The Programme and Presentations
The programme was full with speakers from all realms of early stage funding taking to the stage, sitting on panels or addressing delegates at workshops.
Investment Manager Deirdre Terrins from Crescent Capital who highlighted cyber security, digital creatives and big data as emerging venture capital areas. She said; “As cyber threats continue to grow, there is a need for big data and data privacy to be intrinsically linked to a company’s security policy. This is a growing area of expertise in Ireland and we see it representing a huge opportunity for budding entrepreneurs, with interest from investors.”

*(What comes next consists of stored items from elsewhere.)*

Lemma call_open_dispatch meth params now st w :
  dispatch_ok (dispatch st) → socket_open st = Some w →
  dispatch (call meth params now st).2
  = d_register (mkPendingRec meth now
                  (CallCompletion (length (timers st)) (length (promises st))))
      1 w params (dispatch st).
Proof.
  intros Hok Ho. unfold call, nextId, rawSend. simpl.
  rewrite (socket_open_link st) by done. rewrite Ho. simpl.
  unfold d_register, dispatch, guard_timer. simpl.
  rewrite pending_set_fresh by apply (counter_fresh _ Hok).
  rewrite length_app. simpl. by rewrite Nat.add_1_r.
Qed.

Lemma call_link meth params now st : link (call meth params now st).2 = link st.
Proof.
  unfold call, nextId, rawSend. simpl.
  rewrite (socket_open_link st) by done.
  destruct (socket_open st); simpl; [done|]. by rewrite settle_promise_link.
Qed.

Lemma call_dstep meth params now st :
  dispatch_ok (dispatch st) →
  dstep (dispatch st) (dispatch (call meth params now st).2).
Proof.
  intros Hok. destruct (socket_open st) as [w|] eqn:E.
  - rewrite (call_open_dispatch _ _ _ _ w) by done. apply dstep_call.
  - rewrite call_closed_dispatch by done. apply dstep_fail.
Qed.

Lemma onopen_dispatch ws now st :
  dispatch_ok (dispatch st) → wsRef st = Some ws →
  dispatch (onopen ws now st)
  = d_register (mkPendingRec "initialize" now (InitCompletion (length (timers st))))
      0 ws (InitializeParams "clode-app" "1.0.0") (dispatch st).
Proof.
  intros Hok Hw. unfold onopen. rewrite bool_decide_eq_true_2 by done. simpl.
  unfold d_register, dispatch, guard_timer. simpl.
  by rewrite pending_set_fresh by apply (counter_fresh _ Hok).
Qed.

Lemma onopen_link ws now st : link (onopen ws now st) = link st.
Proof. unfold onopen. by destruct (bool_decide _). Qed.

Lemma onmessage_dstep ws data st :
  dstep (dispatch st) (dispatch (onmessage ws data st)).
Proof.
  unfold onmessage. destruct (negb _); [apply dstep_refl|].
  destruct data as [|msg]; [apply dstep_refl|].
  assert (Hn : dstep (dispatch st)
                 (dispatch match in_method msg with
                           | Some meth =>
                               setSessions
                                 (handleNotification (sessionRef st) meth (in_params msg)) st
                           | None => st
                           end)).
  { destruct (in_method msg); apply dstep_refl. }
  destruct (in_id msg) as [[id|?]|], (in_error msg) as [e|], (in_result msg) as [v|];
    try exact Hn; try apply dstep_refl;
    (destruct (pending_get id (pendingRef st)) as [r|] eqn:E; [|apply dstep_refl]);
    apply pending_get_elem_of in E;
    (eapply dstep_remove; [exact E|]);
    rewrite ?pending_reject_dispatch, ?pending_resolve_dispatch; apply dstep_refl.
Qed.

Lemma onmessage_link ws data st : link (onmessage ws data st) = link st.
Proof.
  unfold onmessage. destruct (negb _); [done|]. destruct data as [|msg]; [done|].
  assert (Hn : link match in_method msg with
                    | Some meth =>
                        setSessions
                          (handleNotification (sessionRef st) meth (in_params msg)) st
                    | None => st
                    end = link st) by by destruct (in_method msg).
  destruct (in_id msg) as [[id|?]|], (in_error msg) as [e|], (in_result msg) as [v|];
    try exact Hn; try done;
    (destruct (pending_get id (pendingRef st)) as [r|]; [|done]);
    by rewrite ?pending_reject_link, ?pending_resolve_link.
Qed.

(** A timer that is armed guards a record of the table; when it fires the
    record leaves the table and, for a call, the promise is rejected. *)
Lemma fire_timer_dispatch h now t st :
  dispatch_ok (dispatch st) → timers st !! h = Some (Some t) →
  ∃ id r, (id, r) ∈ pendingRef st ∧ timer_of (completion r) = h
          ∧ t = guard_timer id r
          ∧ dispatch (fire_timer h now st)
            = d_remove id r
                (Rejected (timeout_error (method r) (now - startedAt r))) (dispatch st).
Proof.
  intros Hok Ht.
  destruct (ok_timer _ Hok h t Ht) as (r & Hin & Hr).
  remember (callback_id (callback t)) as id eqn:Hid.
  pose proof (ok_armed _ Hok _ _ Hin) as Ha. simpl in Hin, Ha.
  rewrite Hr, Ht in Ha. injection Ha as Ha. clear Hid.
  exists id, r. repeat split; try done.
  unfold fire_timer. rewrite Ht, Ha. unfold guard_timer, d_remove, d_settle.
  unfold timeout_error. clear Ha Ht.
  destruct (completion r) as [h' p|h'] eqn:Ec; simpl in *; subst h'.
  - rewrite (pending_has_true id r) by (done || apply (ok_nodup _ Hok)). simpl.
    by rewrite settle_promise_dispatch.
  - rewrite (pending_has_true id r) by (done || apply (ok_nodup _ Hok)).
    unfold dispatch, with_pending. simpl. by rewrite app_nil_r.
Qed.

Lemma fire_timer_idle h now st :
  (∀ t, timers st !! h ≠ Some (Some t)) → fire_timer h now st = st.
Proof.
  intros Hno. unfold fire_timer.
  destruct (timers st !! h) as [[t|]|] eqn:E; [|done..]. by destruct (Hno t).
Qed.

Lemma fire_timer_dstep h now st :
  dispatch_ok (dispatch st) → dstep (dispatch st) (dispatch (fire_timer h now st)).
Proof.
  intros Hok. destruct (timers st !! h) as [[t|]|] eqn:E.
  - destruct (fire_timer_dispatch h now t st Hok E) as (id & r & Hin & _ & _ & ->).
    eapply dstep_remove; [exact Hin | apply dstep_refl].
  - rewrite fire_timer_idle; [apply dstep_refl | congruence].
  - rewrite fire_timer_idle; [apply dstep_refl | congruence].
Qed.

Lemma fire_timer_link h now st : link (fire_timer h now st) = link st.
Proof.
  unfold fire_timer. destruct (timers st !! h) as [[t|]|]; [|done..].
  destruct (callback t); simpl; destruct (pending_has _ _); simpl; try done.
  by rewrite settle_promise_link.
Qed.

(** [rejectAllPending] is the removal of every record, in the table's order. *)
Lemma reject_all_dispatch e l st :
  dispatch (reject_all e l st) = d_settle_all (Rejected e) l (dispatch st).
Proof.
  revert st. induction l as [|[id r] l IH]; intros st; [done|].
  unfold reject_all, d_settle_all in *. simpl.
  by rewrite IH, pending_reject_dispatch.
Qed.

Lemma reject_all_link e l st : link (reject_all e l st) = link st.
Proof.
  revert st. induction l as [|[id r] l IH]; intros st; [done|].
  unfold reject_all in *. simpl. by rewrite IH, pending_reject_link.
Qed.

Lemma d_settle_all_with_pending o l x d :
  d_settle_all o l (with_pending x d) = with_pending x (d_settle_all o l d).
Proof.
  revert d. induction l as [|[id r] l IH]; intros d; [done|].
  unfold d_settle_all in *. simpl. by rewrite <- IH.
Qed.

Lemma pending_delete_head id r l :
  id ∉ l.*1 → pending_delete id ((id, r) :: l) = l.
Proof.
  intros Hno. unfold pending_delete. simpl. rewrite bool_decide_eq_true_2 by done.
  simpl. induction l as [|[k v] l IH]; simpl; [done|].
  rewrite bool_decide_eq_false_2; simpl.
  - f_equal. apply IH. intros H. apply Hno. by right.
  - intros ->. apply Hno. by left.
Qed.

Lemma d_settle_all_dstep o l d :
  NoDup l.*1 → d_pending d = l →
  dstep d (with_pending [] (d_settle_all o l d)).
Proof.
  revert d. induction l as [|[id r] l IH]; intros d Hnd Hl.
  - destruct d. simpl in *. subst. apply dstep_refl.
  - apply NoDup_cons in Hnd as [Hid Hnd].
    apply (dstep_remove id r o); [rewrite Hl; by left|].
    unfold d_remove. rewrite Hl, pending_delete_head by done.
    replace (d_settle_all o ((id, r) :: l) d) with (d_settle_all o l (d_settle r o d))
      by done.
    specialize (IH (with_pending l (d_settle r o d)) Hnd eq_refl).
    by rewrite d_settle_all_with_pending in IH.
Qed.

Lemma rejectAllPending_reject_all reason st :
  rejectAllPending reason st
  = set_pendingRef [] (reject_all (JsError reason) (pendingRef st) st)
  ∨ (pendingRef st = [] ∧ rejectAllPending reason st = st).
Proof. unfold rejectAllPending, reject_all. destruct (pendingRef st); auto. Qed.

Lemma rejectAllPending_dstep reason st :
  dispatch_ok (dispatch st) →
  dstep (dispatch st) (dispatch (rejectAllPending reason st)).
Proof.
  intros Hok.
  destruct (rejectAllPending_reject_all reason st) as [-> | [_ ->]];
    [|apply dstep_refl].
  pose proof (d_settle_all_dstep (Rejected (JsError reason)) (pendingRef st)
                (dispatch st) (ok_nodup _ Hok) eq_refl) as H.
  by rewrite <- reject_all_dispatch in H.
Qed.

Lemma rejectAllPending_link reason st : link (rejectAllPending reason st) = link st.
Proof.
  destruct (rejectAllPending_reject_all reason st) as [-> | [_ ->]]; [|done].
  apply (reject_all_link (JsError reason) (pendingRef st) st).
Qed.

Lemma call_promise meth params now st :
  (call meth params now st).1 = length (promises st).
Proof. unfold call, nextId, rawSend. simpl. by destruct (socket_open _). Qed.

(** [call] itself never writes the session store, and leaves its promise
    waiting (sent) or rejected (not sent). *)
Lemma call_sessions meth params now st :
  sessions (call meth params now st).2 = sessions st
  ∧ promises (call meth params now st).2 !! length (promises st)
    = Some (match socket_open st with
            | Some _ => Waiting None
            | None => Settled (Rejected (JsError ("call(" +:+ meth
                                                  +:+ "): socket not open, cannot send")))
            end).
Proof.
  unfold call, nextId, rawSend. simpl. rewrite (socket_open_link st) by done.
  destruct (socket_open st); simpl.
  - split; [done|]. by apply list_lookup_middle.
  - unfold settle_promise. simpl. rewrite list_lookup_middle by done. simpl.
    split; [done|]. rewrite insert_app_r_alt, Nat.sub_diag by done.
    by apply list_lookup_middle.
Qed.

(** [await] on the promise [call] returned: the continuation is attached to
    a call that was sent, and runs at once on one that was not. *)
Lemma call_await_cases meth params now k st :
  let c := call meth params now st in
  await c.1 k c.2
  = match socket_open st with
    | Some _ => set_promises (<[ c.1 := Waiting (Some k) ]> (promises c.2)) c.2
    | None =>
        run_cont k
          (Rejected (JsError ("call(" +:+ meth +:+ "): socket not open, cannot send")))
          c.2
    end.
Proof.
  cbv zeta. unfold await. rewrite call_promise.
  rewrite (proj2 (call_sessions meth params now st)).
  by destruct (socket_open st).
Qed.

Lemma call_await_pair meth params now k st :
  (let '(p, st1) := call meth params now st in await p k st1)
  = await (call meth params now st).1 k (call meth params now st).2.
Proof. by destruct (call meth params now st). Qed.

End Refinement.

(** ** Every event keeps the invariant *)

Section Steps.

Implicit Types (st : State) (r : PendingRec) (id : N) (e : Event).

Steve Collins, a Partner at Frontline Ventures, outlined the practicalities of what investors look for, from pre-seed to IPO stage. Emphasising the importance of building contacts, he advised that in his experience, networking recommendations is the best way to secure funding as there is established trust and expectation. He said: “In my experience, only 1 per cent of deals secure funding out of an average of 1,000 pitches, and none of these come from a cold pitch. Establishing and growing a trusted network is vital.”
Also speaking at the event, Dr Vincent Power, a Partner at A&L Goodbody provided the audience with his unique take on learnings from Brexit. He urged the venture capitalist community to invest in their negotiation skills saying: “In the VC community, your whole day is based around negotiation. Use lessons from Brexit to influence your own strategy – don’t assume the outcome, remain consistent and remember, all your actions are being watched.”
InterTradeIreland’s early stage Supports and Services
There is significant venture capital and early stage funding available for those with the right project and the drive and determination to succeed. The landscape continues to evolve since InterTradeIreland was set up 20 years ago.
InterTradeIreland offers SMEs a number of equity support services including masterclasses in pitching, business planning workshops, regional equity advisory clinics and the All-island Seedcorn Investor Readiness Competition.